Perjalanan demokrasi demikian tentu semakin membuat apatis masyarakat terhadap semua proses politik karena tidak lagi percaya terhadap integritas kenegaraan oleh para politisi. Mulai berkembang di tengah sebagian masyarakat adanya kerinduan terhadap Orde Baru. Jika perbandingannya adalah korupsi, pemerintahan pasca-Orde Baru dianggap telah memperparah tingkat korupsi di semua jenjang sampai ke kampung-kampung.
Pemerintahan saat ini misalnya, dianggap lebih parah dalam mengendalikan harga kebutuhan pokok masyarakat. Lonjakan harga minyak goreng, harga BBM, harga listrik, dan kebijakan tentang proteksi pada petani dan pekerja buruh sangat buruk daripada era Presiden Soeharto. Tidak adanya konsistensi dalam menetapkan kebijakan membentuk perspesi bagi sebagian kalangan telah terjadi pembohongan publik dan cenderung mendahulukan kepentingan golongan atau dilabeli dengan oligarki.

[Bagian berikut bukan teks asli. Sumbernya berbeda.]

(* ===== verification/CscLinear.v ===== *)
(** * From tiled to linear: [csc_tiled_to_linear_crop] and
    [csc_tiled_to_linear_deinterleave_crop] of [color_space_convertor.c]

    The functions copy the part of a tiled plane that is left after cropping
    into a linear plane, or into the planes of two colour components, line by
    line.  Lines of 256 bytes and more are copied by
    groups of four tiles whose offsets are computed once per line; shorter ones
    go tile by tile, and lines below 64 bytes two bytes at a time.  The planes
    are lists of bytes; a copy outside of one is a fault. *)
From S2P Require Import Prelude Machine Bytes CscTile.

(** [memcpy(dest + doff, src + soff, n)]; a copy of no bytes touches neither plane. *)
Definition memcpy (dest : bytes) (doff : Z) (src : bytes) (soff n : Z) : tool bytes :=
  if n =? 0 then Ret dest
  else if (0 <=? soff) && (soff + n <=? zlength src)
  then mem_write doff (take (Z.to_nat n) (drop (Z.to_nat soff) src)) dest
  else Crash OutOfBounds.

Definition load_byte (src : bytes) (a : Z) : tool Z :=
  match zlookup src a with Some b => Ret b | None => Crash OutOfBounds end.
Definition store_byte (dest : bytes) (a b : Z) : tool bytes := mem_write a [b] dest.

(** [(x >> n) << n] *)
Definition align_down (n x : Z) : Z := u32 (Z.shiftl (Z.shiftr x n) n).

(** ** Lines of 256 bytes and more *)

(** [tiled_offset], [tiled_offset1] and [temp4]: the tiles at the start of the
    group of four that [left] is in, its second half, and the tiles from one
    group to the next. *)
Definition wide_base (width height left i : Z) : Z * Z * Z :=
  let temp3 := Z.shiftr (align_down 8 left) 6 in
  let temp4 := Z.shiftr i 5 in
  let blocks := Z.shiftr (align_down 7 (u32 (width + 127))) 6 in
  if negb (Z.land temp4 1 =? 0) then
    let t := u32 (u32 (temp4 - 1) * blocks) in
    let t := u32 (t + temp3) in
    let t := u32 (t + 2) in
    let t := u32 (t + align_down 2 temp3) in
    let t := u32 (Z.shiftl t 11) in
    (t, u32 (t + 2048 * 2), 8)
  else
    let temp2 := align_down 5 (u32 (height + 31)) in
    if u32 (i + 32) <? temp2 then
      let t := u32 (temp3 + align_down 2 (u32 (temp3 + 2))) in
      let t := u32 (t + u32 (temp4 * blocks)) in
      let t := u32 (Z.shiftl t 11) in
      (t, u32 (t + 2048 * 6), 8)
    else
      let t := u32 (u32 (temp4 * blocks) + temp3) in
      let t := u32 (Z.shiftl t 11) in
      (t, u32 (t + 2048 * 2), 4).

(** The functions below take the copy as an argument: [copy s lin til n] copies [n]
    bytes of the tiled plane from [til] on to the linear offset [lin].  [unit] is
    how many bytes of a line make one step of that offset: 1 for a plane that is
    copied as it is, 2 where the bytes of a line go to two planes in turn. *)
Section copy.
Context {S : Type} (copy : S -> Z -> Z -> Z -> tool S) (unit : Z).

(** The rest of the group of four tiles that [left] is in. *)
Definition wide_left (t t1 lin temp3 temp1 : Z) (s : S) : tool (S * Z) :=
  if 192 <? temp3 then
    do s <- copy s lin (t + temp1) (64 - temp1) ;
    do s <- copy s (lin + (64 / unit - temp1 / unit)) (t + 2048) 64 ;
    do s <- copy s (lin + (128 / unit - temp1 / unit)) t1 64 ;
    do s <- copy s (lin + (192 / unit - temp1 / unit)) (t1 + 2048) 64 ;
    Ret (s, u32 (lin + 256 / unit - temp1 / unit))
  else if 128 <? temp3 then
    do s <- copy s lin (t + 2048 + temp1) (64 - temp1) ;
    do s <- copy s (lin + (64 / unit - temp1 / unit)) t1 64 ;
    do s <- copy s (lin + (128 / unit - temp1 / unit)) (t1 + 2048) 64 ;
    Ret (s, u32 (lin + 192 / unit - temp1 / unit))
  else if 64 <? temp3 then
    do s <- copy s lin (t1 + temp1) (64 - temp1) ;
    do s <- copy s (lin + (64 / unit - temp1 / unit)) (t1 + 2048) 64 ;
    Ret (s, u32 (lin + 128 / unit - temp1 / unit))
  else if 0 <? temp3 then
    do s <- copy s lin (t1 + 2048 + temp1) (64 - temp1) ;
    Ret (s, u32 (lin + 64 / unit - temp1 / unit))
  else Ret (s, lin).

(** [for (; j <= temp2; j = j + 256)]: whole groups; the variables afterwards. *)
Fixpoint wide_groups (fuel : nat) (step temp2 j t t1 lin : Z) (s : S) : tool (S * Z * Z * Z * Z) :=
  match fuel with
  | O => Crash Diverges
  | Datatypes.S fuel =>
      if j <=? temp2 then
        do s <- copy s lin t 64 ;
        let t1 := u32 (t1 + step * 2048) in
        do s <- copy s (lin + 64 / unit) (t + 2048) 64 ;
        do s <- copy s (lin + 128 / unit) t1 64 ;
        do s <- copy s (lin + 192 / unit) (t1 + 2048) 64 ;
        wide_groups fuel step temp2 (u32 (j + 256)) (u32 (t + step * 2048)) t1 (u32 (lin + 256 / unit)) s
      else Ret (s, j, t, t1, lin)
  end.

Tak heran jika demokrasi di Indonesia berjalan semakin mahal. Hal demikian karena sangat erat terkait dengan proses pemolesan citra para calon kandidat pemimpin daerah. Melalui berbagai kendala dan kekurangan program dalam sistem kaderisasi, maka muncullah persepsi bahwa koalisi partai adalah suatu keharusan dalam melahirkan kepemimpinan daerah. Jelas semuanya kembali berkaitan dengan besarnya beban modal politik yang dibutuhkan dalam proses berdemokrasi.
Ironisnya, kader muda NU merupakan kalangan masyarakat kecil menengah sehingga belum secara berdikari dan secara signifikan mampu memenangkan kontestasi politik nasional. Kader-kader terbaik NU pada akhirnya menyingkir dari gelanggang politik karena beratnya beban modal politik yang dibutuhkan sehingga rentan melahirkan penyimpangan kekuasaan.

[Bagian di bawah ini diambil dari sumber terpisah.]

(** ** The two functions *)
Section crop.
Context (W H left top right buttom : Z) (dest0 : bytes).
Let w := W - left - right.
Let h := H - top - buttom.
Hypothesis (HW : W <= 16384) (HH : H <= 16384).
Hypothesis (Hl : 0 <= left) (Hr : 0 <= right) (Ht : 0 <= top) (Hb : 0 <= buttom).
Hypothesis (Hw : 0 < w) (Hh : 0 < h) (Hw2 : w mod 2 = 0).
Hypothesis (Hdest : tiled_size w h <= zlength dest0).

Lemma source_line y : 0 <= y < h -> 0 <= W * (y + top) <= W * (H - 1) /\ W * (H - 1) <= 2 ^ 28.
Proof.
  intros Hy. unfold h in Hy. split_and!; [nia|apply Z.mul_le_mono_nonneg_l; unfold w in *; lia|].
  change (2 ^ 28) with (16384 * 16384). apply Z.mul_le_mono_nonneg; unfold w, h in *; lia.
Qed.

Lemma crop_puts src n : W * H <= zlength src -> n = 64 \/ n = 2 ->
  puts w h (fun x y => zlookup src (left + x + W * (top + y))) dest0
    (fun dest t j row n => memcpy dest t src (left + j + u32 (W * u32 (row + top))) n) n.
Proof.
  intros Hsrc Hn dest j y Hlen Hj Hjn Hjw Hy. pose proof (source_line y Hy) as [HL HL'].
  assert (j mod 64 + n <= 64) by (destruct Hn as [-> | ->]; zdiv).
  pose proof (tiled_address_range w h j y ltac:(lia) Hy).
  pose proof (tiled_piece_range w h j y n ltac:(lia) Hy ltac:(lia)).
  rewrite (u32_id (y + top)), u32_id by (unfold is_u32, h in *; lia).
  eapply yields_mono; [apply memcpy_run; unfold w in *; lia|].
  intros d [Hd Hlk]. split; [done|]. intros a Ha. rewrite Hlk by done. case_match; [|done]. f_equal. lia.
Qed.

Lemma interleave_puts u v n : W / 2 * H <= zlength u -> W / 2 * H <= zlength v -> n = 64 \/ n = 2 ->
  puts w h (fun x y => merged u v (left / 2 + W / 2 * (top + y)) x) dest0
    (fun dest t j row n =>
       csc_interleave_memcpy dest t u v (left / 2 + j / 2 + u32 (W / 2 * u32 (row + top))) (n / 2)) n.
Proof.
  intros Hu Hv Hn dest j y Hlen Hj Hjn Hjw Hy. pose proof (source_line y Hy) as [HL HL'].
  assert (j mod 64 + n <= 64 /\ j = 2 * (j / 2)) as [Hj64 Hj2] by (destruct Hn as [-> | ->]; zdiv).
  pose proof (tiled_address_range w h j y ltac:(lia) Hy) as HA.
  pose proof (tiled_piece_range w h j y n ltac:(lia) Hy ltac:(lia)) as HA'.
  set (A := tiled_address w h j y) in *.
  assert (0 <= W / 2 * (y + top) <= W / 2 * (H - 1)) as HL2.
  { split; [apply Z.mul_nonneg_nonneg|apply Z.mul_le_mono_nonneg_l]; unfold w, h in *; zdiv. }
  assert (W / 2 * (H - 1) <= W * (H - 1)) by (apply Z.mul_le_mono_nonneg_r; unfold h in *; zdiv).
  assert (left / 2 + j / 2 + n / 2 <= W / 2) as Hline
    by (unfold w in Hjw; clear - Hjw Hr Hn; destruct Hn as [-> | ->]; zdiv).
  assert (W / 2 * (H - 1) + W / 2 = W / 2 * H) by ring. unfold csc_interleave_memcpy.
  rewrite (u32_id (y + top)), u32_id by (unfold is_u32, h in *; lia).
  assert (Z.of_nat (Z.to_nat (n / 2)) = n / 2 /\ 2 * (n / 2) = n) as [Hn2 Hn2'] by (destruct Hn as [-> | ->]; done).
  assert (0 <= left / 2 /\ 0 <= j / 2) by zdiv.
  eapply yields_mono; [apply interleave_loop_run; lia|]. rewrite Hn2. intros d [Hd Hlk]. split; [done|].
  intros a Ha. rewrite Hlk, Z.add_0_l, Z.mul_0_r, Z.add_0_r, Hn2' by done.
  case_match; [|done]. zbool. unfold merged.
  assert ((j + (a - A)) mod 2 = (a - A) mod 2 /\ (j + (a - A)) / 2 = j / 2 + (a - A) / 2) as [-> ->].
  { rewrite Hj2 at 1 2. rewrite (Z.add_comm (2 * (j / 2))), (Z.mul_comm 2), Z.mod_add, Z.div_add by lia. lia. }
  case_match; f_equal; lia.
Qed.
End crop.

(** For a crop of even width and height, [csc_linear_to_tiled_crop] ends without
    leaving the planes, and the tiled plane of the cropped size holds, at the
    address of a position, the byte of that position of the crop. *)
Lemma csc_linear_to_tiled_crop_plain dest src width height left top right buttom :
  width <= 16384 -> height <= 16384 -> 0 <= left -> 0 <= right -> 0 <= top -> 0 <= buttom ->
  let w := width - left - right in let h := height - top - buttom in
  0 < w -> 0 < h -> w mod 2 = 0 -> h mod 2 = 0 ->
  tiled_size w h <= zlength dest -> width * height <= zlength src ->
  exists d, csc_linear_to_tiled_crop dest src width height left top right buttom = Ret d /\
    zlength d = zlength dest /\
    (forall x y, 0 <= x < w -> 0 <= y < h ->
       zlookup d (tile_4x2_read w h x y + x mod 4) = zlookup src (left + x + width * (top + y))).
Proof.
  intros HW HH Hl Hr Ht Hb w h Hw Hh Hw2 Hh2 Hdest Hsrc. unfold csc_linear_to_tiled_crop. fold w h.
  rewrite !u32_id by (unfold is_u32; lia).
  destruct (linear_to_tiled_run w h ltac:(lia) ltac:(lia) (fun x y => zlookup src (left + x + width * (top + y)))
    dest (fun dest t j row n => memcpy dest t src (left + j + u32 (width * u32 (row + top))) n) 2) as (d & Hd & Hlen & Hp);
    [apply crop_puts; auto..|auto|done|done|].
  exists d. split_and!; [done..|]. intros x y Hx Hy. rewrite tile_4x2_read_address by lia. auto.
Qed.

(** [csc_linear_to_tiled_interleave_crop] merges the two colour planes: for a crop
    of even width it ends without leaving the planes, and the tiled plane holds at
    the address of the even column [x] of a line the byte [x / 2] of the first
    component, and at that of the odd column after it the byte of the second. *)
Theorem csc_linear_to_tiled_interleave_crop_spec dest u v width height left top right buttom :
  width <= 16384 -> height <= 16384 -> 0 <= left -> 0 <= right -> 0 <= top -> 0 <= buttom ->
  let w := width - left - right in let h := height - top - buttom in
  0 < w -> 0 < h -> w mod 2 = 0 ->
  tiled_size w h <= zlength dest -> width / 2 * height <= zlength u -> width / 2 * height <= zlength v ->
  exists d, csc_linear_to_tiled_interleave_crop dest u v width height left top right buttom = Ret d /\
    zlength d = zlength dest /\
    (forall c y, 0 <= 2 * c < w -> 0 <= y < h ->
       zlookup d (tile_4x2_read w h (2 * c) y + 2 * c mod 4)
         = zlookup u (left / 2 + c + width / 2 * (top + y)) /\
       zlookup d (tile_4x2_read w h (2 * c + 1) y + (2 * c + 1) mod 4)
         = zlookup v (left / 2 + c + width / 2 * (top + y))).
Proof.
  intros HW HH Hl Hr Ht Hb w h Hw Hh Hw2 Hdest Hu Hv. unfold csc_linear_to_tiled_interleave_crop. fold w h.
  rewrite !u32_id by (unfold is_u32; lia).
  destruct (linear_to_tiled_run w h ltac:(lia) ltac:(lia)
    (fun x y => merged u v (left / 2 + width / 2 * (top + y)) x) dest
    (fun dest t j row n => csc_interleave_memcpy dest t u v
       (left / 2 + j / 2 + u32 (width / 2 * u32 (row + top))) (n / 2)) 1) as (d & Hd & Hlen & Hp);
    [apply interleave_puts; auto..|auto|done|apply Z.mod_1_r|].
  exists d. split_and!; [done..|]. intros c y Hc Hy.
  assert (2 * c + 1 < w) by (clear - Hc Hw2; zdiv).
  rewrite !tile_4x2_read_address, !Hp by (done || lia). unfold merged.
  replace (2 * c) with (0 + c * 2) by lia. replace (0 + c * 2 + 1) with (1 + c * 2) by lia.
  rewrite !Z.mod_add, !Z.div_add by lia. simpl Z.eqb. change (0 / 2) with 0. change (1 / 2) with 0. split; f_equal; lia.
Qed.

Dengan demikian, prasyarat terlembaganya politik representasi dan partisipasi publik melalui pemilu dan pilkada mesti dilanjutkan dengan memberikan prioritas lebih terhadap institusionalisasi kebebasan informasi publik. Lembaga politik sesungguhnya hanyalah “pintu masuk” demokrasi. Masyarakat yang telah menjelma budayanya dengan parameter uang harus diberikan pendidikan demokrasi yang baik melalui pembacaan objektif kandidat yang harus diawali adanya akses informasi yang luas pada kandidat.
Warga NU dengan jumlah yang sangat besar, tentu menjadi pangsa pasar politik yang potensial untuk memenangkan percaturan politik nasional. Sayangnya, potensi tersebut seolah menguatkan kondisi banyak jumlah tetapi hanya sekadar buih lautan.
Atas dasar itulah, kalangan nahdliyin sebagai komponen utama demokrasi harus diberikan ruang partisipasi untuk mengetahui, mengoreksi, dan memperbaiki proses demokrasi itu sendiri. Warga NU bukan hanya sebagai pendorong mobil mogok sebagaimana sering disampaikan para tokoh-tokoh elit NU, tetapi harus mewarnai dan mengawal perumusan, pelaksanaan, evaluasi, dan tindak lanjut atas kebijakan-kebijakan pemerintah. Pengembangan segmentasi kader NU tidak lagi berkutat hanya pada aspek pengajian, tetapi harus menjangkau semua sektor kehidupan untuk mengawal dan menyelamatkan eksistensi profesi yang ada.
Penghargaan atas proses kaderisasi yang selama ini berjalan terkesan ditiadakan. Hal demikian terlihat dari susunan kepengurusan yang setidaknya sengaja mengesampingkan barisan muda NU atau melalui mekanisme perekrutan yang berjenjang. Konflik-konflik yang selama ini terselubung antara barisan muda dengan idealita politik murni dengan barisan tua yang telah berintegrasi dalam lingkaran kekuasaan, pada akhirnya sering menyisakan kekecewaan berkaitan dengan masuknya pihak-pihak yang justru sebelumnya menjadi “predator” politik.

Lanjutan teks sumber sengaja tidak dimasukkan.